Internationale Studierende als Retter für Deutschlands Fachkräftemangel
Emma WernerInternationale Studierende als Retter für Deutschlands Fachkräftemangel
Deutschland setzt auf internationale Studierende, um wachsende Lücken auf dem Arbeitsmarkt zu schließen. Neue Studien zeigen: Diese Absolventinnen und Absolventen haben gute Chancen auf dem Jobmarkt – vor allem, wenn sie ihre Deutschkenntnisse verbessern. Universitäten betrachten sie zunehmend als potenzielle langfristige Fachkräfte und nicht mehr nur als vorübergehende Lernende.
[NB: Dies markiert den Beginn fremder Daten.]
(** The body of the [try] block of [getCachedData]; [now] is what
    [Date.now()] gives. *)
Definition getCachedData_try (key : string) (now : Z)
    (store : gmap string string)
  : gmap string string * completion (option T) :=
  match store !! key with
  | None => (store, Return None)
  | Some cached =>
      if negb (truthy cached) then (store, Return None)
      else
        match JSON_parse P cached with
        | ThrowsSyntaxError => (store, Throw)
        | ParsedNull => (store, Throw)
        | Parsed data =>
            match has_timestamp data with
            | Some ts =>
                let age := now - ts in
                let ttl := or_Infinity (_ttl data) in
                if exceeds age ttl
                then (delete key store, Return None)
                else (store, Return (value data))
            | None => (store, Return (value data))
            end
        end
  end.

Definition getCachedData (key : string) (now : Z)
    (store : gmap string string) : gmap string string * option T :=
  match getCachedData_try key now store with
  | (store', Return v) => (store', v)
  | (store', Throw) => (store', None)
  end.

(** [setCachedData(key, value, { ttl })]; a failure of [JSON.stringify]
    or of [setItem] is caught and the store is left as it was. *)
Definition setCachedData (key : string) (v : T) (ttl : option Z) (now : Z)
    (store : gmap string string) : gmap string string :=
  let data := Envelope (Some v) (Some now) ttl in
  match JSON_stringify P data with
  | Some s =>
      if setItem_accepts P store key s then <[key := s]> store else store
  | None => store
  end.

(** [setCachedData] did write [data] as [s], and [s] reads back as
    [data]. *)
Definition written (data : envelope T) (s : string)
    (key : string) (store : gmap string string) : Prop :=
  JSON_stringify P data = Some s /\
  setItem_accepts P store key s = true /\
  truthy s = true /\
  JSON_parse P s = Parsed data.

End Cache.

(** A platform that knows one string: it serializes every object to
    [s] and parses [s], and nothing else, to [data]. *)
Definition single_entry_platform {T : Type} (s : string) (data : envelope T)
  : platform T :=
  Platform T
    (fun s' => if String.eqb s' s then Parsed data else ThrowsSyntaxError)
    (fun _ => Some s)
    (fun _ _ _ => true).

(** Sample platforms: a cached name written at clock reading 1000 with
    a zero TTL, and one with a TTL of 100 ms. *)
Definition zero_ttl_entry : envelope string :=
  Envelope (Some "Gray wolf") (Some 1000) (Some 0).

Definition zero_ttl_platform : platform string :=
  single_entry_platform "{value:Gray wolf,_timestamp:1000,_ttl:0}"
                        zero_ttl_entry.

Definition short_ttl_entry : envelope string :=
  Envelope (Some "Gray wolf") (Some 1000) (Some 100).

Definition short_ttl_platform : platform string :=
  single_entry_platform "{value:Gray wolf,_timestamp:1000,_ttl:100}"
                        short_ttl_entry.

End Cache.

(** ** The species list ([loadUniProtSpeciesList] and the lookups) *)

Module Species.

Import Fetch Cache.

(** The source says 24 hours in its comment and computes 500 hours. *)
Definition UNIPROT_CACHE_TTL : Z := 500 * 60 * 60 * 1000.

Definition cache_key : string := "uniprot_species_list".

(** [new Map(entries)]: the entries are set one after the other, so a
    later entry replaces an earlier one with the same key. *)
Definition Map_of (entries : list (string * string)) : gmap string string :=
  fold_left (fun m kv => <[kv.1 := kv.2]> m) entries ∅.

Section Loader.

(** The cache holds the map as an array of pairs; the URL of the record
    source comes from the build environment. *)
Context (P : platform (list (string * string))).
Context (VITE_UNIPROT_FTP_URL : string).

(** The [try] block of [loadUniProtSpeciesList]: [n] is what the network
    does with the request and [now] the clock when the cache is
    written.  [[...speciesMap.entries()]] is [map_to_list]; the order of
    the array is not modelled. *)
Definition loadFromServer (n : net) (now : Z) (store : gmap string string)
  : gmap string string * completion (gmap string string) :=
  match fetchWithTimeout VITE_UNIPROT_FTP_URL 60000 n with
  | Rejects _ => (store, Throw)
  | Resolves response =>
      if negb (ok response) then (store, Throw)
      else
        match body response with
        | None => (store, Throw)
        | Some text =>
            if negb (truthy text) || (Z.of_nat (String.length text) <? 1000)
            then (store, Throw)
            else
              let speciesMap := parseUniProtSpecList text in
              if bool_decide (size speciesMap = 0%nat) then (store, Throw)
              else
                (setCachedData P cache_key (map_to_list speciesMap)
                               (Some UNIPROT_CACHE_TTL) now store,
                 Return speciesMap)
        end
  end.

(** [now_read] is the clock when the cache is read, [now_write] when it
    is written. *)
Definition loadUniProtSpeciesList (now_read now_write : Z) (n : net)
    (store : gmap string string)
  : gmap string string * completion (gmap string string) :=
  match getCachedData P cache_key now_read store with
  | (store1, Some cached) => (store1, Return (Map_of cached))
  | (store1, None) =>
      match loadFromServer n now_write store1 with
      | (store2, Return speciesMap) => (store2, Return speciesMap)
      | (store2, Throw) => (store2, Return ∅)
      end
  end.

(** The failures the [try] block guards against. *)
Definition load_fails (n : net) : Prop :=
  match n with
  | Responds response =>
      ok response = false \/
      match body response with
      | None => True
      | Some text =>
          text = "" \/ (String.length text < 1000)%nat \/
          parseUniProtSpecList text = ∅
      end
  | Fails _ => True
  | Hangs => True
  end.

End Loader.

(** *** Lookups in the loaded map *)

(** [a || b] for a map lookup [a]: [undefined] and [''] are falsy. *)
Definition or_else (a : option string) (b : string) : string :=
  match a with
  | Some v => if truthy v then v else b
  | None => b
  end.

(** [speciesCache.get(name) || speciesCache.get(name.toLowerCase()) || ''] *)
Definition lookupName (speciesCache : gmap string string)
    (scientificName : string) : string :=
  or_else (speciesCache !! scientificName)
          (or_else (speciesCache !! toLowerCase scientificName) "").

(** The loop of [getCommonNames]. *)
Definition lookupNames (speciesCache : gmap string string)
    (scientificNames : list string) : gmap string string :=
  fold_left
    (fun results name =>
       let commonName := lookupName speciesCache name in
       if truthy commonName then <[name := commonName]> results else results)
    scientificNames ∅.

(** *** The module state and its callers

    The three exported functions are asynchronous.  A caller runs
    without interruption up to its [await] (or its [return]) and, once
    the awaited promise has settled, from there to its end; callers
    interleave only at these points. *)

Inductive call :=
| getCommonName (scientificName : string)
| getCommonNames (scientificNames : list string)
| preloadUniProtData.

Inductive result :=
| Name (commonName : string)
| Names (results : gmap string string)
| Void.

Definition answer (speciesCache : gmap string string) (c : call) : result :=
  match c with
  | getCommonName scientificName => Name (lookupName speciesCache scientificName)
  | getCommonNames scientificNames =>
      Names (lookupNames speciesCache scientificNames)
  | preloadUniProtData => Void
  end.

(** A caller is suspended at [await cachePromise] on promise [p], or has
    returned.  [owner] marks the caller that started the load and that
    clears [cachePromise] when it resumes. *)
Inductive task :=
| Awaiting (c : call) (p : nat) (owner : bool)
| Done (c : call) (r : result).

(** [promises] holds one promise per call of [loadUniProtSpeciesList]:
    [None] while pending, the map once resolved. *)
Record world := World {
  speciesCache : option (gmap string string);
  cachePromise : option nat;
  promises : list (option (gmap string string));
  tasks : list task
}.

Definition initial : world := World None None [] [].

(** The number of calls of [loadUniProtSpeciesList] so far. *)
Definition loads (w : world) : nat := length (promises w).

Definition spawn (t : task) (w : world) : world :=
  World (speciesCache w) (cachePromise w) (promises w) (tasks w ++ [t]).

(** [cachePromise = loadUniProtSpeciesList(); ... await cachePromise] *)
Definition startLoad (c : call) (w : world) : world :=
  let p := length (promises w) in
  World (speciesCache w) (Some p) (promises w ++ [None])
        (tasks w ++ [Awaiting c p true]).

(** A caller enters one of the three functions. *)
Definition invoke (c : call) (w : world) : world :=
  match c with
  | preloadUniProtData =>
      match speciesCache w, cachePromise w with
      | None, None => startLoad c w
      | _, _ => spawn (Done c Void) w
      end
  | _ =>
      match speciesCache w with
      | Some m => spawn (Done c (answer m c)) w
      | None =>
          match cachePromise w with
          | Some p => spawn (Awaiting c p false) w
          | None => startLoad c w
          end
      end
  end.

(** The loader's promise [p] resolves with [m]. *)
Definition settle (p : nat) (m : gmap string string) (w : world) : world :=
  match promises w !! p with
  | Some None =>
      World (speciesCache w) (cachePromise w) (<[p := Some m]> (promises w))
            (tasks w)
  | _ => w
  end.

(** [speciesCache = await cachePromise; (cachePromise = null;) return ...] *)
Definition resume (i : nat) (w : world) : world :=
  match tasks w !! i with
  | Some (Awaiting c p owner) =>
      match promises w !! p with
      | Some (Some m) =>
          World (Some m) (if owner then None else cachePromise w)
                (promises w) (<[i := Done c (answer m c)]> (tasks w))
      | _ => w
      end
  | _ => w
  end.

Inductive action :=
| Invoke (c : call)
| Settle (p : nat) (m : gmap string string)
| Resume (i : nat).

Definition step (w : world) (a : action) : world :=
  match a with
  | Invoke c => invoke c w
  | Settle p m => settle p m w
  | Resume i => resume i w
  end.

Definition run (schedule : list action) (w : world) : world :=
  fold_left step schedule w.

(** What holds of the module state whatever the callers and the
    scheduler do. *)
Record single_flight (w : world) : Prop := {
  sf_loads : (loads w <= 1)%nat;
  sf_promise : forall p, cachePromise w = Some p -> p = 0%nat /\ loads w = 1%nat;
  sf_idle : speciesCache w = None -> cachePromise w = None ->
            promises w = [] /\ tasks w = [];
  sf_cache : forall m, speciesCache w = Some m -> promises w = [Some m];
  sf_waiting : forall i c p o, tasks w !! i = Some (Awaiting c p o) ->
               p = 0%nat /\ loads w = 1%nat;
  sf_done : forall i c r, tasks w !! i = Some (Done c r) ->
            match promises w with
            | [Some m] => r = answer m c
            | _ => c = preloadUniProtData /\ r = Void
            end
}.

(** What a caller that is not the first becomes when it enters before
    the load has finished, and what every caller ends as once the map
    [m] is there. *)
Definition later (c : call) : task :=
  match c with
  | preloadUniProtData => Done c Void
  | _ => Awaiting c 0 false
  end.


(** *** Sample inputs *)

Fixpoint spaces (n : nat) : string :=
  match n with
  | O => EmptyString
  | S n' => String " "%char (spaces n')
  end.

(** A record source of more than 1000 characters with two records that
    have a common name. *)
Definition sample_source : string := sample_file ++ spaces 1000.

Definition sample_response : Response :=
  {| status := 200; statusText := "OK"; body := Some sample_source |}.

Definition sample_entries : list (string * string) :=
  [("Aedes albopictus densovirus", "AalDNV"); ("Homo sapiens", "Human")].

Definition show_field (x : option Z) : string :=
  match x with
  | Some z => Z_to_string z
  | None => "undefined"
  end.

(** A platform whose serialization shows the two numeric fields of the
    envelope, and that parses the serialization of [data] back. *)
Definition render (e : envelope (list (string * string))) : string :=
  "{_timestamp:" ++ show_field (_timestamp e) ++
  ",_ttl:" ++ show_field (_ttl e) ++ "}".

Definition rendering_platform (data : envelope (list (string * string)))
  : platform (list (string * string)) :=
  Platform _
    (fun s => if String.eqb s (render data) then Parsed data
              else ThrowsSyntaxError)
    (fun e => Some (render e))
    (fun _ _ _ => true).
Mehr als die Hälfte der internationalen Studierenden in Deutschland belegen MINT-Fächer – ein Bereich, in dem der Bedarf besonders dringend ist. Aktuell fehlen hierzulande rund 148.500 MINT-Fachkräfte. In den nächsten zehn Jahren werden voraussichtlich weitere 1,85 Millionen Beschäftigte aus dem Arbeitsmarkt ausscheiden, was die Personalknappheit weiter verschärfen wird.
Wer vier Jahre bleibt und seine Deutschkenntnisse ausbaut, steigert seine Jobchancen deutlich. Selbst in englischsprachigen Positionen bleibt fließendes Deutsch ein entscheidender Faktor für die Einstellung. Doch nur etwa 15 Prozent der Studierenden haben verpflichtende Deutschkurse in ihrem Studienplan verankert.
Praktische Erfahrungen sind ebenfalls entscheidend: Wer Praktika absolviert, praxisnahe Abschlussarbeiten in Kooperation mit Unternehmen schreibt oder jobspezifische Tätigkeiten ausübt, findet deutlich leichter eine Anstellung nach dem Studium. Studierende hingegen, die aus finanzieller Not Nebenjobs außerhalb ihres Fachbereichs annehmen, haben größere Schwierigkeiten, in den Arbeitsmarkt einzusteigen.
Internationale Absolventen deutscher Hochschulen finden dreimal häufiger eine Beschäftigung als Migrantinnen und Migranten, die direkt zur Arbeitsaufnahme einreisen. Zudem bleiben 26 Prozent der Studierenden, die ursprünglich eine Rückkehr planten, langfristig in Deutschland, sobald sie berufstätig sind. Insgesamt streben internationale Studierende 1,6-mal häufiger eine dauerhafte Aufenthaltserlaubnis an, nachdem sie in Deutschland studiert haben.
Die Ergebnisse zeigen einen klaren Weg für internationale Studierende, die in Deutschland Fuß fassen möchten: Gute Sprachkenntnisse, relevante Berufserfahrung und MINT-Qualifikationen erhöhen ihre Chancen, zu bleiben und dringend benötigte Stellen zu besetzen. Angesichts des schrumpfenden Arbeitskräftepotenzials werden diese Absolventinnen und Absolventen zu einem immer wichtigeren Baustein für die Lösung des Fachkräftemangels.